Novel cross correlation technique allows crosstalk resistant reflex detection from surface EMG.

Annu Int Conf IEEE Eng Med Biol Soc 2012 ;2012:3531-4

Integrative Neuroscience group within Centerfor Sensory-Motor Interaction (SMI), Department of Health Science and Technology, Aalborg University, Fredrik Bajers vej 7, Aalborg Øst, Denmark.
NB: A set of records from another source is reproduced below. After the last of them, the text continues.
(* ===== verification/IpsetPanel.v ===== *)
(** [view/mwan3/status/ipsets.js]: the panel of a set as a state machine. *)
From stdpp Require Import base list strings.
From Stdlib Require Import ZArith Lia Ascii Bool.
From S2P Require Import Prelude JsNum JsString JsArray JsObject Luci Forms Components Format Simulator.
From S2P Require Import Status.

(** An element of a [nftset_elements] response. *)
Record element : Type := mkElement {
  el_value : string;
  el_packets : option num;
  el_bytes : option num;
}.

Record elements_result : Type := mkResult {
  er_error : option string;
  er_truncated : bool;
  er_elements : list element;
}.

(** What [nftset_info] says of a set. *)
Record set_meta : Type := mkMeta {
  sm_type : option string;
  sm_counters : bool;
  sm_count : option num;
}.

Section Panel.
Context {I : I18n}.

Definition bytes_of (v : option num) : option Z :=
  match v with Some (Fin z) => Some z | _ => None end.

(** One row of the member table: the address, then the counters if any. *)
Definition member_row (e : element) : list cell :=
  CNode (E "span" [("class", "mwan3-mono"); ("data-value", el_value e)] (One (text (Some (el_value e)))))
  :: match el_packets e with
     | Some p =>
         [pair_cell (sort_value (Some p), mono (num_to_string p));
          pair_cell (sort_value (el_bytes e), mono (fmtBytes (bytes_of (el_bytes e))))]
     | None => [CText ""; CText ""]
     end.

Definition buildMemberRows (elems : list element) : list (list cell) := map member_row elems.

(** ** The description line *)

(** [loadfile.split('/').pop()] *)
Definition base_name (path : string) : string := List.last (str_split "/" path) "".

Definition domainList (uciMeta : section) : list string := opt_list (sec_opt "domain" uciMeta).

Definition metaParts (uciMeta : section) : list string :=
  let entries := length (opt_list (sec_opt "entry" uciMeta)) in
  let domains := length (domainList uciMeta) in
  (if Nat.eqb entries 0 then []
   else [dec (Z.of_nat entries) +:+ " static " +:+ (if Nat.eqb entries 1 then "entry" else "entries")])
  ++ (if Nat.eqb domains 0 then []
      else [dec (Z.of_nat domains) +:+ " " +:+ (if Nat.eqb domains 1 then "domain" else "domains")])
  ++ part (sec_text "loadfile" uciMeta) (λ f, "loadfile: " +:+ base_name f)
  ++ part (sec_text "maxelem" uciMeta) (λ m, "max: " +:+ m)
  ++ part (sec_text "timeout" uciMeta) (λ t, "timeout: " +:+ t +:+ "s").

(** ** The panel's state *)

Inductive table_view : Type :=
  | TableEmpty
  | TableRows (elems : list element)
  | TableFailed (msg : string).

(** What follows the table: nothing, the truncation note, or the load-more
    buttons after what was there. *)
Inductive more_view : Type :=
  | MoreNone
  | MoreNote (shown : nat)
  | MoreButtons (note : option nat).

Inductive body_view : Type :=
  | BodyEmpty
  | BodyLoading
  | BodyTable.

Record panel : Type := mkPanel {
  pn_loaded : bool;
  pn_expanded : bool;
  pn_hidden : bool;
  pn_label : string;
  pn_count : string;
  pn_table : table_view;
  pn_more : more_view;
  pn_body : body_view;
}.

Definition count_in_parens (n : nat) (truncated : bool) : string :=
  "(" +:+ dec (Z.of_nat n) +:+ (if truncated then "+)" else ")").

Definition initial_panel (meta : set_meta) : panel :=
  mkPanel false false true (tr "Expand")
    (match sm_count meta with Some n => "(" +:+ num_to_string n +:+ ")" | None => "" end)
    TableEmpty MoreNone BodyEmpty.

(** [showMembers(result)]; [null] is [None]. *)
Definition showMembers (result : option elements_result) (p : panel) : panel :=
  let failed := λ suffix,
    mkPanel (pn_loaded p) (pn_expanded p) (pn_hidden p) (pn_label p) (pn_count p)
      (TableFailed (tr "Failed to load members" +:+ suffix)) MoreNone (pn_body p) in
  match result with
  | None => failed ""
  | Some r =>
      match non_empty (er_error r) with
      | Some e => failed (": " +:+ e)
      | None =>
          let n := length (er_elements r) in
          mkPanel (pn_loaded p) (pn_expanded p) (pn_hidden p) (pn_label p)
            (count_in_parens n (er_truncated r)) (TableRows (er_elements r))
            (if er_truncated r then MoreNote n else MoreNone) (pn_body p)
      end
  end.

Definition with_body (b : body_view) (p : panel) : panel :=
  mkPanel (pn_loaded p) (pn_expanded p) (pn_hidden p) (pn_label p) (pn_count p) (pn_table p) (pn_more p) b.

Definition with_count (c : string) (p : panel) : panel :=
  mkPanel (pn_loaded p) (pn_expanded p) (pn_hidden p) (pn_label p) c (pn_table p) (pn_more p) (pn_body p).

Definition with_buttons (p : panel) : panel :=
  mkPanel (pn_loaded p) (pn_expanded p) (pn_hidden p) (pn_label p) (pn_count p) (pn_table p)
    (match pn_more p with
     | MoreNote n => MoreButtons (Some n) | MoreNone => MoreButtons None | MoreButtons o => MoreButtons o end)
    (pn_body p).

Definition set_expanded (e : bool) (p : panel) : panel :=
  mkPanel true e (negb e) (if e then tr "Collapse" else tr "Expand") (pn_count p) (pn_table p)
    (pn_more p) (pn_body p).

(** The calls a step sends. *)
Inductive panel_call : Type :=
  | CallElements (max : Z)
  | CallFlush
  | CallReload
  | CallResolve.

(** Clicks, and the arrival of the answers: [inl] is a rejected call. *)
Inductive panel_event : Type :=
  | ClickToggle
  | ClickMore (max : Z)
  | ClickFlush
  | ClickReload
  | ClickResolve
  | ActionAnswer
  | LoadAnswer (r : string + option elements_result)
  | RefreshAnswer (r : string + option elements_result).

Definition truncated (r : option elements_result) : bool :=
  match r with Some x => er_truncated x | None => false end.

Definition elems_of (r : option elements_result) : list element :=
  match r with Some x => er_elements x | None => [] end.

Definition panel_step (p : panel) (e : panel_event) : panel * list panel_call :=
  match e with
  | ClickToggle =>
      if pn_loaded p then (set_expanded (negb (pn_expanded p)) p, [])
      else (with_body BodyLoading (set_expanded true p), [CallElements 200])
  | ClickMore max => (with_body BodyLoading p, [CallElements (if max =? 0 then 200 else max)])
  | ClickFlush => (p, [CallFlush])
  | ClickReload => (p, [CallReload])
  | ClickResolve => (p, [CallResolve])
  | ActionAnswer => (p, [CallElements 200])
  | LoadAnswer (inr r) =>
      let p' := showMembers r p in
      (with_body BodyTable (if truncated r then with_buttons p' else p'), [])
  | LoadAnswer (inl _) => (with_body BodyTable (showMembers None p), [])
  | RefreshAnswer (inr r) =>
      let p' := with_count (count_in_parens (length (elems_of r)) (truncated r)) p in
      (if pn_expanded p then showMembers r p' else p', [])
  | RefreshAnswer (inl _) => (p, [])
  end.

Definition panel_run (p : panel) (es : list panel_event) : panel :=
  fold_left (λ p e, fst (panel_step p e)) es p.

(** ** The page *)

Definition sort_names (l : list string) : list string := sort_by String.ltb l.

(** The configured section of each named set. *)
Definition uciSets {St} {U : Uci St} (st : St) : jsobj section :=
  fold_left (λ o s, match sec_text "name" s with Some n => obj_set n s o | None => o end)
    (uci_sections st "mwan3" "ipset") [].

(** The panels of the page: each set with its configuration, if any. *)
Definition ipset_panels {St} {U : Uci St} (st : St) (info : jsobj set_meta)
    : list (string * set_meta * section) :=
  flat_map (λ n, match obj_own n info with
                 | Some m => [(n, m, match obj_get n (uciSets st) with
                                     | Own s => s | _ => mkSection "" "" [] end)]
                 | None => [] end)
    (sort_names (obj_keys info)).

Definition panel_header (name : string) (meta : set_meta) (p : panel) : list node :=
  [E "strong" [("class", "mwan3-ipset-name")] (One (text (Some name))); familyBadge (sm_type meta)]
  ++ (if sm_counters meta then [badge (tr "counters")] else [])
  ++ [E "span" [("class", "mwan3-ipset-count")] (Html (pn_count p))].

Definition domain_nodes (uciMeta : section) : list node :=
  match domainList uciMeta with
  | [] => []
  | l =>
      [E "div" [("class", "mwan3-ipset-grouptitle")] (Html (tr "Domains"));
       E "div" [("class", "mwan3-ipset-domains")]
         (Kids (map (λ d, E "div" [] (One (text (Some d)))) l));
       E "div" [("class", "mwan3-ipset-grouptitle")] (Html (tr "Members"))]
  end.
End Panel.

(** ** Facts *)

Section PanelFacts.
Context {I : I18n}.

(** The visible parts of the panel agree with each other. *)
Definition panel_ok (p : panel) : Prop :=
  pn_hidden p = negb (pn_expanded p) ∧
  pn_label p = (if pn_expanded p then tr "Collapse" else tr "Expand") ∧
  (pn_expanded p = true → pn_loaded p = true) ∧
  (pn_loaded p = true → pn_body p ≠ BodyEmpty).

Lemma showMembers_frame r p :
  pn_loaded (showMembers r p) = pn_loaded p ∧ pn_expanded (showMembers r p) = pn_expanded p ∧
  pn_hidden (showMembers r p) = pn_hidden p ∧ pn_label (showMembers r p) = pn_label p ∧
  pn_body (showMembers r p) = pn_body p.
Proof. unfold showMembers. destruct r as [r|]; [destruct (non_empty (er_error r))|]; done. Qed.

Lemma panel_step_ok p e : panel_ok p → panel_ok (fst (panel_step p e)).
Proof.
  intros (H1 & H2 & H3 & H4). destruct e as [|max| | | | |[err|r]|[err|r]]; cbn [panel_step].
  - destruct (pn_loaded p) eqn:El; cbn; unfold panel_ok; cbn.
    + split_and!; [by rewrite negb_involutive|done|done|by intros _; apply H4].
    + split_and!; done.
  - unfold panel_ok. cbn. done.
  - done.
  - done.
  - done.
  - done.
  - destruct (showMembers_frame None p) as (F1 & F2 & F3 & F4 & F5). unfold panel_ok. cbn. done.
  - destruct (showMembers_frame r p) as (F1 & F2 & F3 & F4 & F5). unfold panel_ok. cbn.
    destruct (truncated r); cbn [with_buttons pn_loaded pn_expanded pn_hidden pn_label];
      rewrite F1, F2, F3, F4; done.
  - done.
  - set (p' := with_count _ p). assert (panel_ok p') as Hp' by done. cbn [fst].
    destruct (pn_expanded p); [|done].
    destruct (showMembers_frame r p') as (F1 & F2 & F3 & F4 & F5). unfold panel_ok.
    rewrite F1, F2, F3, F4, F5. exact Hp'.
Qed.

(** C21: whatever the clicks and the order in which answers arrive, a set's
    panel stays coherent: the member area is hidden exactly while the panel is
    collapsed, the button says what it will do, and an open panel shows a
    loading note or a table. *)
Theorem panel_run_ok meta es : panel_ok (panel_run (initial_panel meta) es).
Proof.
  assert (∀ p, panel_ok p → panel_ok (panel_run p es)) as H.
  { unfold panel_run. induction es as [|e es IH]; intros p Hp; [done|]. cbn [fold_left].
    apply IH, panel_step_ok, Hp. }
  apply H. unfold panel_ok. cbn. done.
Qed.

(** An action on a collapsed panel refreshes the count only: once the set
    has been flushed while its panel was collapsed, opening the panel again
    shows the elements loaded before the flush under a count of zero. *)
Theorem collapsed_refresh_stale meta elems :
  let p := panel_run (initial_panel meta)
    [ClickToggle; LoadAnswer (inr (Some (mkResult None false elems))); ClickToggle;
     ClickFlush; ActionAnswer; RefreshAnswer (inr (Some (mkResult None false []))); ClickToggle] in
  pn_expanded p = true ∧ pn_body p = BodyTable ∧ pn_count p = "(0)" ∧ pn_table p = TableRows elems.
Proof. cbn. done. Qed.
End PanelFacts.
Existing methods for withdrawal reflex detection from surface electromyography (sEMG) do not consider the potential presence of electrical crosstalk, which in practical applications may entail reduced detection accuracy. This study estimated muscle fiber conduction velocities (CV) for the tibialis anterior (TA) and soleus (SOL) muscles of both genuine reflexes and identified crosstalk, measured during antagonistic reflex responses. These estimations were used to develop and assess a novel method for reflex detection resistant to crosstalk. Cross correlations of two single differential (SD) sEMG signals recorded along the muscle fibers were performed and two features were extracted from the resulting correlograms (average CV and maximal cross correlation). Reflex detection based on evaluation of the extracted features was compared to a conventional reflex detection method (thresholding of interval peak z-scores), applied on both SD and double differential (DD) sEMG. Intramuscular electromyography (iEMG) was used as validation for reflex detection. Apparent CV due to electrical crosstalk alone were more than one order of magnitude higher than CV estimated for genuine reflexes. Conventional reflex detection showed excellent sensitivity but poor specificity (0.19-0.76) due to the presence of crosstalk. In contrast, cross correlation analysis allowed reflex detection with significantly improved specificity (0.91-0.97). The developed methodology may be readily implemented for more reliable reflex detection.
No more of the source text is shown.